▸ **Exercise instructions**: What are the lines of the listing below, word for word, from the first down to the one that contains "is the BeautifulSoup"?

▸ **Source data**:

(** * web_scraping: a shallow embedding of [scraper.py]

    The script fetches a search page, collects the product links found on
    it, runs four field extractors over every product page and writes the
    table of results as CSV.  This file embeds the extractors
    ([get_title], [get_price], [get_rating], [get_seller_name]), the link
    loop and the table pipeline of the main block, and proves the
    properties of the specification about them.

    Python strings are sequences of Unicode code points; the parsed page
    is the BeautifulSoup tree the functions receive.  Python code that may
    raise is written in a small state-and-exception monad, so that
    [try ... except AttributeError] reads as in the source. *)

From Stdlib Require Import ZArith String Ascii.
From stdpp Require Import base option list countable gmap.

Local Open Scope Z_scope.
#[local] Set Warnings "-register-all".

(** ** Python strings *)

Module PyStr.

(** A character is a code point, a [str] a list of them. *)
Definition char := N.
Definition str := list char.

(** An ASCII literal of the source, as a [str]. *)
Definition lit (s : string) : str :=
  map N_of_ascii (list_ascii_of_string s).

Definition in_range (c : char) (r : N * N) : bool :=
  ((fst r <=? c) && (c <=? snd r))%N.

(** The code points for which [str.isspace] holds, which are also the ones
    [str.strip()] removes and the ones [\s] matches (Unicode 14). *)
Definition whitespace_ranges : list (N * N) :=
  [ (0x09, 0x0d); (0x1c, 0x20); (0x85, 0x85); (0xa0, 0xa0);
    (0x1680, 0x1680); (0x2000, 0x200a); (0x2028, 0x2029);
    (0x202f, 0x202f); (0x205f, 0x205f); (0x3000, 0x3000) ]%N.

Definition isspace (c : char) : bool :=
  existsb (in_range c) whitespace_ranges.

(** First code point of every run of ten decimal digits (category Nd,
    Unicode 14): the characters [\d] matches in a [str] pattern. *)
Definition decimal_zeros : list N :=
  [ 0x30; 0x660; 0x6f0; 0x7c0; 0x966; 0x9e6; 0xa66; 0xae6; 0xb66; 0xbe6;
    0xc66; 0xce6; 0xd66; 0xde6; 0xe50; 0xed0; 0xf20; 0x1040; 0x1090;
    0x17e0; 0x1810; 0x1946; 0x19d0; 0x1a80; 0x1a90; 0x1b50; 0x1bb0;
    0x1c40; 0x1c50; 0xa620; 0xa8d0; 0xa900; 0xa9d0; 0xa9f0; 0xaa50;
    0xabf0; 0xff10; 0x104a0; 0x10d30; 0x11066; 0x110f0; 0x11136;
    0x111d0; 0x112f0; 0x11450; 0x114d0; 0x11650; 0x116c0; 0x11730;
    0x118e0; 0x11950; 0x11c50; 0x11d50; 0x11da0; 0x16a60; 0x16ac0;
    0x16b50; 0x1d7ce; 0x1d7d8; 0x1d7e2; 0x1d7ec; 0x1d7f6; 0x1e140;
    0x1e2f0; 0x1e950; 0x1fbf0 ]%N.

Definition isdecimal (c : char) : bool :=
  existsb (fun z => in_range c (z, z + 9)%N) decimal_zeros.

Definition dot : char := 0x2e%N.
Definition is_dot (c : char) : bool := (c =? dot)%N.

Definition eqb (a b : str) : bool := bool_decide (a = b).

(** [s.lstrip()], [s.rstrip()], [s.strip()]. *)
Fixpoint lstrip (s : str) : str :=
  match s with
  | [] => []
  | c :: s' => if isspace c then lstrip s' else s
  end.

Definition rstrip (s : str) : str := rev (lstrip (rev s)).

Definition strip (s : str) : str := rstrip (lstrip s).

(** [sub in s], through [s.startswith(sub)] at every position. *)
Fixpoint startswith (s sub : str) : bool :=
  match sub, s with
  | [], _ => true
  | _ :: _, [] => false
  | a :: sub', b :: s' => (a =? b)%N && startswith s' sub'
  end.

Fixpoint contains (sub s : str) : bool :=
  startswith s sub ||
  match s with
  | [] => false
  | _ :: s' => contains sub s'
  end.

(** [s.count('.')]. *)
Fixpoint count_dots (s : str) : Z :=
  match s with
  | [] => 0
  | c :: s' => (if is_dot c then 1 else 0) + count_dots s'
  end.

(** [s.replace('.', '', n)] for a count [n] of replacements still allowed:
    the leftmost [n] decimal points go, the rest of the string stays. *)
Fixpoint drop_dots (n : nat) (s : str) : str :=
  match s with
  | [] => []
  | c :: s' =>
      if is_dot c then
        match n with
        | O => s
        | S n' => drop_dots n' s'
        end
      else c :: drop_dots n s'
  end.

(** [s.replace('.', '', count)]: a negative count replaces every
    occurrence. *)
Definition replace_dot_empty (s : str) (count : Z) : str :=
  if count <? 0 then List.filter (fun c => negb (is_dot c)) s
  else drop_dots (Z.to_nat count) s.

(** [re.sub(r'[^\d.]', '', s)]. *)
Definition sub_non_digit_dot (s : str) : str :=
  List.filter (fun c => isdecimal c || is_dot c) s.

(** The maximal runs of non-whitespace of [s] ([\S+]), in order: how the
    parser splits a multi-valued attribute such as [class]. *)
Fixpoint split_ws (cur : str) (s : str) : list str :=
  match s with
  | [] => match cur with [] => [] | _ => [rev cur] end
  | c :: s' =>
      if isspace c then
        match cur with
        | [] => split_ws [] s'
        | _ => rev cur :: split_ws [] s'
        end
      else split_ws (c :: cur) s'
  end.

(** [sep.join(l)]. *)
Fixpoint join (sep : str) (l : list str) : str :=
  match l with
  | [] => []
  | [x] => x
  | x :: l' => x ++ sep ++ join sep l'
  end.

End PyStr.

Import PyStr.

(** ** The parsed page *)

Module Soup.

(** A node of the tree BeautifulSoup builds: a text leaf, a comment (or
    another string that [.text] leaves out) or a tag with its attribute
    dict and its children.  Attribute values are kept as the page has
    them; the parser splits the value of [class] on whitespace, which
    [class_tokens] does where it is matched. *)
Inductive node :=
| NavigableString (s : str)
| Comment (s : str)
| Tag (name : str) (attrs : gmap str str) (contents : list node).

▸ **Task output**:
(** * web_scraping: a shallow embedding of [scraper.py]

    The script fetches a search page, collects the product links found on
    it, runs four field extractors over every product page and writes the
    table of results as CSV.  This file embeds the extractors
    ([get_title], [get_price], [get_rating], [get_seller_name]), the link
    loop and the table pipeline of the main block, and proves the
    properties of the specification about them.

    Python strings are sequences of Unicode code points; the parsed page
    is the BeautifulSoup tree the functions receive.  Python code that may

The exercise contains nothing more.